Assigned task>
Your task is to copy the stretch of lines in the records below that begins with the line containing "(** ** The experience loop *)" and ends with the line containing "Lemma new_job_or_slot_cases line", exactly as written, with nothing added.

Material provided>

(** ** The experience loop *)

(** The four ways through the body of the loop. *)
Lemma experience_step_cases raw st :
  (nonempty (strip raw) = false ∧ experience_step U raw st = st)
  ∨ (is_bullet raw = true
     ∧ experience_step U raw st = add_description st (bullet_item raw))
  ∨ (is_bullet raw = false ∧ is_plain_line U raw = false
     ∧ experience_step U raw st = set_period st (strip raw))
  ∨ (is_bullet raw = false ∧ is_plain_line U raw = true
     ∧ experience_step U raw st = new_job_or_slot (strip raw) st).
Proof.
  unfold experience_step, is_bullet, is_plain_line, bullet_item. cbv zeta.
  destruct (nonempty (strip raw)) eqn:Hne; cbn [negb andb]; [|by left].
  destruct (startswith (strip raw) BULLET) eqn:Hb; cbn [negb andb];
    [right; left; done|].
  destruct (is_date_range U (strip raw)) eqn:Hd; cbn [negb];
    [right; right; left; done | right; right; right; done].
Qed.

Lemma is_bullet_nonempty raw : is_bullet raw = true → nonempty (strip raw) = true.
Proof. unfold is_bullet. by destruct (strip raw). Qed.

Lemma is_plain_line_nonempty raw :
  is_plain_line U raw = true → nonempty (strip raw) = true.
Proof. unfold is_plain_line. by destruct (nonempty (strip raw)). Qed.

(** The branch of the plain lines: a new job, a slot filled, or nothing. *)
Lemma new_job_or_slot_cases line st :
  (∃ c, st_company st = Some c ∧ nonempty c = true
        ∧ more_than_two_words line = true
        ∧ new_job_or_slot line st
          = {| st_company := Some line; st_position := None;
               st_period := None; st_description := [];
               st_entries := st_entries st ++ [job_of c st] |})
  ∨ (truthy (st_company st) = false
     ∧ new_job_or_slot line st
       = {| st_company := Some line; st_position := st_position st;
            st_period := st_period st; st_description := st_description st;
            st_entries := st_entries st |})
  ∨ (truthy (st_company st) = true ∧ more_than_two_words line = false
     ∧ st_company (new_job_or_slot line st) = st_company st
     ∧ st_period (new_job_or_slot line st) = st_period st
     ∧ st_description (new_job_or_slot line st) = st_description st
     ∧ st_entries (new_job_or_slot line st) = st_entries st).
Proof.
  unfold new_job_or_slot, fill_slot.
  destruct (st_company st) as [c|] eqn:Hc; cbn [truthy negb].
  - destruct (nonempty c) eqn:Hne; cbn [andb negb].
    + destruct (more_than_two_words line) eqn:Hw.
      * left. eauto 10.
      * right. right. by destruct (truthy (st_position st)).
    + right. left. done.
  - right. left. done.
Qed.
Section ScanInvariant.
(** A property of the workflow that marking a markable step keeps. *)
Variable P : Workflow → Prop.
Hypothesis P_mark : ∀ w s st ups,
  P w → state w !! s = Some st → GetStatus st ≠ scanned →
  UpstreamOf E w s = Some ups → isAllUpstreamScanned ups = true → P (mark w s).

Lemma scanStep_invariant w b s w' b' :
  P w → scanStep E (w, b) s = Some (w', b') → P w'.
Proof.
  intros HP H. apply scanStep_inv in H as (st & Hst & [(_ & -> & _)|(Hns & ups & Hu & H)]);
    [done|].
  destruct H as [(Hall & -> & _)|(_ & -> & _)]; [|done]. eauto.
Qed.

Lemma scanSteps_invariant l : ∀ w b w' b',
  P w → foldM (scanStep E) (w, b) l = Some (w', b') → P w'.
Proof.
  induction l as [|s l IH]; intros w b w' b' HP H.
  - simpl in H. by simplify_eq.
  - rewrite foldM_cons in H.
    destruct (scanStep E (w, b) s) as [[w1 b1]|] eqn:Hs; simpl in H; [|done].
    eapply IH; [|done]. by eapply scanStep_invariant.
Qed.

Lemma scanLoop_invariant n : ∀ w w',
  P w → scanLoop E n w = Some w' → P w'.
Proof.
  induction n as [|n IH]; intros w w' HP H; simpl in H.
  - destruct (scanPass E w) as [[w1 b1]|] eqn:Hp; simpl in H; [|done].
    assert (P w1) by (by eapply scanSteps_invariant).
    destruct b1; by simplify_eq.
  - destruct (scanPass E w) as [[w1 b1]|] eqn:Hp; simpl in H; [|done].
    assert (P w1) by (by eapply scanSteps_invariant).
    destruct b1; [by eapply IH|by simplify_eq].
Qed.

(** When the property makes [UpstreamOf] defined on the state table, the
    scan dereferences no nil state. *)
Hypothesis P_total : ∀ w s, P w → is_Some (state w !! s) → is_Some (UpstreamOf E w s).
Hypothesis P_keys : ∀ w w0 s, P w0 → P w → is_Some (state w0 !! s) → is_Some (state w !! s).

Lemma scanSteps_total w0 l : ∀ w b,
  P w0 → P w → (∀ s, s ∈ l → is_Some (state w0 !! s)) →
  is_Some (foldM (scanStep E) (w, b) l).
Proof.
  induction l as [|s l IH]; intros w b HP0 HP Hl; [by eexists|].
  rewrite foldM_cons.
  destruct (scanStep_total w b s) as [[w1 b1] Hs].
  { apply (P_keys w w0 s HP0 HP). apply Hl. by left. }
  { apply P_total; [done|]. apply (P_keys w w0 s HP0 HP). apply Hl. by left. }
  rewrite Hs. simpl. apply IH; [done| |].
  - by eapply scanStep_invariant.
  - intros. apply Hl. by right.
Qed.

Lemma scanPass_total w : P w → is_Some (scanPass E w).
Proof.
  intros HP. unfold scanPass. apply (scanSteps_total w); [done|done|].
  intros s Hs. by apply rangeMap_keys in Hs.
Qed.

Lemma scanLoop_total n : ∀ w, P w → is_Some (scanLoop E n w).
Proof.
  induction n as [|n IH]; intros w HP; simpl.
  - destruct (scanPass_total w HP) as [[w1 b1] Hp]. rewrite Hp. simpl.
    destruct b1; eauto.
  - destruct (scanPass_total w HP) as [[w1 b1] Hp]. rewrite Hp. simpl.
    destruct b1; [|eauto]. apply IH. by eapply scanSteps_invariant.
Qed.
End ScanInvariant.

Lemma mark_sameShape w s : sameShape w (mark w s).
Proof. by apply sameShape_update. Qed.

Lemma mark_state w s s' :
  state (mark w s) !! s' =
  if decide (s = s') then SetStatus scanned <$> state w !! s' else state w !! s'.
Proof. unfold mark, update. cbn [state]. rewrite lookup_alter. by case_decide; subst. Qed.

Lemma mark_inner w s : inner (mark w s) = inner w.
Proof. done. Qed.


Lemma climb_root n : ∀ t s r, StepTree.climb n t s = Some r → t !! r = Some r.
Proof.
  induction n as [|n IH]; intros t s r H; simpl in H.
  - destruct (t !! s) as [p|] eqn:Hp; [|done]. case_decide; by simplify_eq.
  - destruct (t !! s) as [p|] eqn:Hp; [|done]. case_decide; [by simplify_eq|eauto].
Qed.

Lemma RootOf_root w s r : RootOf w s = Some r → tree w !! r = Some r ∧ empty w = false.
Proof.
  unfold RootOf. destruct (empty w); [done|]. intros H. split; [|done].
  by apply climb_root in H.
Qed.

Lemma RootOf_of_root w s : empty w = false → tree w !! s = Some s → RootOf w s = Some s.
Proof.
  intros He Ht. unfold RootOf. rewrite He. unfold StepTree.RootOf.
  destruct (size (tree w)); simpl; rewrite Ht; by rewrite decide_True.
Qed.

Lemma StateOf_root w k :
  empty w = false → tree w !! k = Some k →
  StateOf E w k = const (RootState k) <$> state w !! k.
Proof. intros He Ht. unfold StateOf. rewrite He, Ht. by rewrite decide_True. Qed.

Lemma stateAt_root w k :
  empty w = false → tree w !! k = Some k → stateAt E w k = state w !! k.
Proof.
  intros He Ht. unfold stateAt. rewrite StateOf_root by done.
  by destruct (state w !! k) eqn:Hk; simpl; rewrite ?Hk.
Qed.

---

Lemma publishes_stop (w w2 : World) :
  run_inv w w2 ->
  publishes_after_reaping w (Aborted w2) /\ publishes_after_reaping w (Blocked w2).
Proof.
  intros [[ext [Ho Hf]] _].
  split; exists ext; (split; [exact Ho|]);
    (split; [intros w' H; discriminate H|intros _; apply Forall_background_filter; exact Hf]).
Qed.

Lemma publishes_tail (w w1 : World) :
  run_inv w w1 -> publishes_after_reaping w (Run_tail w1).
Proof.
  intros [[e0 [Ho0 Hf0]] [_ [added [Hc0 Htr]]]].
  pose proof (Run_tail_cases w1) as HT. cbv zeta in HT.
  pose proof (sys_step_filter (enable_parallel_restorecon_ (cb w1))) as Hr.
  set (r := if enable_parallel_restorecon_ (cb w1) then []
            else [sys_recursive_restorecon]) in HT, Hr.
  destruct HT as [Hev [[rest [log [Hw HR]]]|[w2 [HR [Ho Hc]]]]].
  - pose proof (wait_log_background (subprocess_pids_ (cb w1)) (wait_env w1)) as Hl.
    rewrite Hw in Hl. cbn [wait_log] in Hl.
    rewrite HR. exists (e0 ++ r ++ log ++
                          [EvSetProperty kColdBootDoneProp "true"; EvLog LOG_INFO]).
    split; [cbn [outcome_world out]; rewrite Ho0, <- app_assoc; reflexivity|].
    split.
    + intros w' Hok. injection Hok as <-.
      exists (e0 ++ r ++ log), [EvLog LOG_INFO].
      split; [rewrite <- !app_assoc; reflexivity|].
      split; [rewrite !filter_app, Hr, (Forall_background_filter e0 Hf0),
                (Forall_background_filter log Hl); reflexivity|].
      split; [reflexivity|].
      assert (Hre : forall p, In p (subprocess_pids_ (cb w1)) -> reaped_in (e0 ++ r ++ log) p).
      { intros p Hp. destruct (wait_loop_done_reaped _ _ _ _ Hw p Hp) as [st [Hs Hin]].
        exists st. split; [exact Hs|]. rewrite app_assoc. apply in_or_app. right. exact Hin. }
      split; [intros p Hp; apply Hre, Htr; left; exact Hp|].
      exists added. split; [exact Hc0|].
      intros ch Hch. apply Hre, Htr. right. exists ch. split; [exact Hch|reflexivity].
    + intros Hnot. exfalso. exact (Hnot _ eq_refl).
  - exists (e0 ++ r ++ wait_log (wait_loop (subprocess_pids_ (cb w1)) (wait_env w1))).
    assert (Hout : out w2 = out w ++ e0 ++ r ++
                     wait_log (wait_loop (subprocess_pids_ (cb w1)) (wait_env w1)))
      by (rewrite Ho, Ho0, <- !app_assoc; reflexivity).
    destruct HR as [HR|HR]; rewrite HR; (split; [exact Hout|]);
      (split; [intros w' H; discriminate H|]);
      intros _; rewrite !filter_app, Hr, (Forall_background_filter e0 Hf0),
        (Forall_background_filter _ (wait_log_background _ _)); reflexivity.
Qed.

...

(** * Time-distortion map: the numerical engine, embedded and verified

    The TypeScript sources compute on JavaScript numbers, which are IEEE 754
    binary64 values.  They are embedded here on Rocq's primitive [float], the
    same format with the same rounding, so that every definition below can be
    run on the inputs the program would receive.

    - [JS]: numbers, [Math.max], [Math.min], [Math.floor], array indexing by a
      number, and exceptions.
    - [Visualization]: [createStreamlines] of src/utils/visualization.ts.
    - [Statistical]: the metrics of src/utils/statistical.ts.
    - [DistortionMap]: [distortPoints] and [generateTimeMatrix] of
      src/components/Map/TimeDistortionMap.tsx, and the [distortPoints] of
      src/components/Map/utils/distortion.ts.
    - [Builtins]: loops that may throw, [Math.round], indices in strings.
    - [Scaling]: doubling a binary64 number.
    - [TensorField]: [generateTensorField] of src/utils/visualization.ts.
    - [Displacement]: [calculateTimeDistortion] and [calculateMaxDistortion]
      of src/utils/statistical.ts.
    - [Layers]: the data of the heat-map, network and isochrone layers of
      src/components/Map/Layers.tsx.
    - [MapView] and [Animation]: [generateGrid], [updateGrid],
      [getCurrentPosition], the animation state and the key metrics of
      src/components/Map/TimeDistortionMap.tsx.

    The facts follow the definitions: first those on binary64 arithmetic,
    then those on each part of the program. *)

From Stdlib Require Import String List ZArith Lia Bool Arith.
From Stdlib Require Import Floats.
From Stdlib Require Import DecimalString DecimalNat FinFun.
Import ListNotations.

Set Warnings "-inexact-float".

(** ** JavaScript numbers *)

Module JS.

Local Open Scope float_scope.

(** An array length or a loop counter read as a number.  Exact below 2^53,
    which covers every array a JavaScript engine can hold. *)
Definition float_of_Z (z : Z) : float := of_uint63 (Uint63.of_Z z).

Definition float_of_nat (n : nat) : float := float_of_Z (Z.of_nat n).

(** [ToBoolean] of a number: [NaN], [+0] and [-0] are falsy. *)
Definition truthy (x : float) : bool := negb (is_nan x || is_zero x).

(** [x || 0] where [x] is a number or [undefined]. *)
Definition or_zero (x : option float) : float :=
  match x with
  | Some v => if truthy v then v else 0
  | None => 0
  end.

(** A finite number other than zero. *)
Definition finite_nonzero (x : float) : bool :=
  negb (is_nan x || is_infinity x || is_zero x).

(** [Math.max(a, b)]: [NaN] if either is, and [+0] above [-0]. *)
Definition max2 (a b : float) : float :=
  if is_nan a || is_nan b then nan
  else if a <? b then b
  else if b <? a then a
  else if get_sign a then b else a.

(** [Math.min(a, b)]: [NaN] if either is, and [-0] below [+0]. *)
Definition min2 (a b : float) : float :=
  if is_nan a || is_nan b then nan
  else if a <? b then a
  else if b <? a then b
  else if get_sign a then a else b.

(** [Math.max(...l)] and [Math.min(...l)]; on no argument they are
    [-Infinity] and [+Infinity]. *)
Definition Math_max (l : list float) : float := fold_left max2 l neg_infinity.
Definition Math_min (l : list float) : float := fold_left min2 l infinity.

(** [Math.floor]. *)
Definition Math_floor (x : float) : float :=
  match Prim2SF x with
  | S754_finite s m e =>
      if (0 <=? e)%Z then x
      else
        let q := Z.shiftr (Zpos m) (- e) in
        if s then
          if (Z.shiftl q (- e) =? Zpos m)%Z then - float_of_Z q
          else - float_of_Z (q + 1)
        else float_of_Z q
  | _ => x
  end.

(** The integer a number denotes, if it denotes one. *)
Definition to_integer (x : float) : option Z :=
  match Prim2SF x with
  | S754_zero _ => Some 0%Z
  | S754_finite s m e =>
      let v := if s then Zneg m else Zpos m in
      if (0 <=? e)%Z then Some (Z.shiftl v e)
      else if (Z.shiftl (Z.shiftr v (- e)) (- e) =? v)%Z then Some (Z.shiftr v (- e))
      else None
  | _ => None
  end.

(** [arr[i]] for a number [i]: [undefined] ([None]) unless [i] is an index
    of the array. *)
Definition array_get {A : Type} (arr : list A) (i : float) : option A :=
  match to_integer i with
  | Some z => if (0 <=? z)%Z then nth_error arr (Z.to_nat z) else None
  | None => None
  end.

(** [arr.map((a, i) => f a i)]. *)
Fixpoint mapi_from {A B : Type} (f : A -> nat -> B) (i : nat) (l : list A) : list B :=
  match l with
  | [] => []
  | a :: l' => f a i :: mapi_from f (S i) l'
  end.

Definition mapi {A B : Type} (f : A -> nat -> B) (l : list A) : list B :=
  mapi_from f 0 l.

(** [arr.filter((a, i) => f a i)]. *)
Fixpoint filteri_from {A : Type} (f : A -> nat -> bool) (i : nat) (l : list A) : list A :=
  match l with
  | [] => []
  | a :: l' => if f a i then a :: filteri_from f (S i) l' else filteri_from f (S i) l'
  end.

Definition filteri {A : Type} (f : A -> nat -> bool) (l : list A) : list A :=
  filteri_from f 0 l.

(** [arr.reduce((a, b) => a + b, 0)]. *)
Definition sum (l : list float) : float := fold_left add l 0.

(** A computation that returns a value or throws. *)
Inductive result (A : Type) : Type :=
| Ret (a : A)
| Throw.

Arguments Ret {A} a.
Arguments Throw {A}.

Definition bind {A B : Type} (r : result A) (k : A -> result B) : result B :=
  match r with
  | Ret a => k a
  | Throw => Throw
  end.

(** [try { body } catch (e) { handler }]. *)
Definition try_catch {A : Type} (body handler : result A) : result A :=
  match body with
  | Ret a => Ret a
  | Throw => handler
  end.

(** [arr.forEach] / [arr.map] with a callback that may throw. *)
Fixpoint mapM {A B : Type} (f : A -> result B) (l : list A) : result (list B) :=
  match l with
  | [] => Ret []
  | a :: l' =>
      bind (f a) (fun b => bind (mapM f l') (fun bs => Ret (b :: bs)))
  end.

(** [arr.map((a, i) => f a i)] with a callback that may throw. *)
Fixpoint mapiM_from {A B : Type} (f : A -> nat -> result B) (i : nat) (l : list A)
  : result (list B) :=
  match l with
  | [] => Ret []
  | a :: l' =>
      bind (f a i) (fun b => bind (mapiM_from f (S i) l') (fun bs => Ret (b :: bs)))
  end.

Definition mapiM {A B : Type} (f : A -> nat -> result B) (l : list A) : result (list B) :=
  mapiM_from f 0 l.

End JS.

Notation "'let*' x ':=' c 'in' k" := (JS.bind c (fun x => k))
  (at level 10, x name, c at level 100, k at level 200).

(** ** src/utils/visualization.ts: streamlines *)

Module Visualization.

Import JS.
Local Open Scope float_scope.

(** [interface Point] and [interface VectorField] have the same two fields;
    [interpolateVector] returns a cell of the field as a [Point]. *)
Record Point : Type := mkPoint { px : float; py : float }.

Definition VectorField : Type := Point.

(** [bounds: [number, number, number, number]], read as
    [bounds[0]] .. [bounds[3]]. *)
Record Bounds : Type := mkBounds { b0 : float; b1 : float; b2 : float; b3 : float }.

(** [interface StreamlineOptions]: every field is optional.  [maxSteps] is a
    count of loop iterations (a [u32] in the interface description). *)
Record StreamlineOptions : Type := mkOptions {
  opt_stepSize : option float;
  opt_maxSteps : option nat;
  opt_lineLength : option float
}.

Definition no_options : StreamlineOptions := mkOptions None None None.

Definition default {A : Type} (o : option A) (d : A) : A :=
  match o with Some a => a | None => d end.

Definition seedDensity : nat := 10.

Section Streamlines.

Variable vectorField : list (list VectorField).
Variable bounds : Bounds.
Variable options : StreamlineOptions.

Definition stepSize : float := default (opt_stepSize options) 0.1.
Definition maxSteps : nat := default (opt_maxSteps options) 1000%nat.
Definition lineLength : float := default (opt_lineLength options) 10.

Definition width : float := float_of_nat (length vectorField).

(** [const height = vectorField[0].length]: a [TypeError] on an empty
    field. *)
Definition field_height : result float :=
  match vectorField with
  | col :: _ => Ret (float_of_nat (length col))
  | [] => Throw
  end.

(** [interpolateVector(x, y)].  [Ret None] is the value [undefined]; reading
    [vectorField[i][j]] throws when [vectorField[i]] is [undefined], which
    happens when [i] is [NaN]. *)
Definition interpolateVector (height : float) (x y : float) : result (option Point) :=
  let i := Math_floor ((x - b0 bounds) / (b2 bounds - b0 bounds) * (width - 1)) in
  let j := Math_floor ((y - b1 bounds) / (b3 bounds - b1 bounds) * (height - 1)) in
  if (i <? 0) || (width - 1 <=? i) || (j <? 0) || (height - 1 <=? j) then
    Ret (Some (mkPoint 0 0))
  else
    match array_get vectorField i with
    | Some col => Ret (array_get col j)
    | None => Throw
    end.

Output of the exercise>
(** ** The experience loop *)

(** The four ways through the body of the loop. *)
Lemma experience_step_cases raw st :
  (nonempty (strip raw) = false ∧ experience_step U raw st = st)
  ∨ (is_bullet raw = true
     ∧ experience_step U raw st = add_description st (bullet_item raw))
  ∨ (is_bullet raw = false ∧ is_plain_line U raw = false
     ∧ experience_step U raw st = set_period st (strip raw))
  ∨ (is_bullet raw = false ∧ is_plain_line U raw = true
     ∧ experience_step U raw st = new_job_or_slot (strip raw) st).
Proof.
  unfold experience_step, is_bullet, is_plain_line, bullet_item. cbv zeta.
  destruct (nonempty (strip raw)) eqn:Hne; cbn [negb andb]; [|by left].
  destruct (startswith (strip raw) BULLET) eqn:Hb; cbn [negb andb];
    [right; left; done|].
  destruct (is_date_range U (strip raw)) eqn:Hd; cbn [negb];
    [right; right; left; done | right; right; right; done].
Qed.

Lemma is_bullet_nonempty raw : is_bullet raw = true → nonempty (strip raw) = true.
Proof. unfold is_bullet. by destruct (strip raw). Qed.

Lemma is_plain_line_nonempty raw :
  is_plain_line U raw = true → nonempty (strip raw) = true.
Proof. unfold is_plain_line. by destruct (nonempty (strip raw)). Qed.

(** The branch of the plain lines: a new job, a slot filled, or nothing. *)
Lemma new_job_or_slot_cases line st :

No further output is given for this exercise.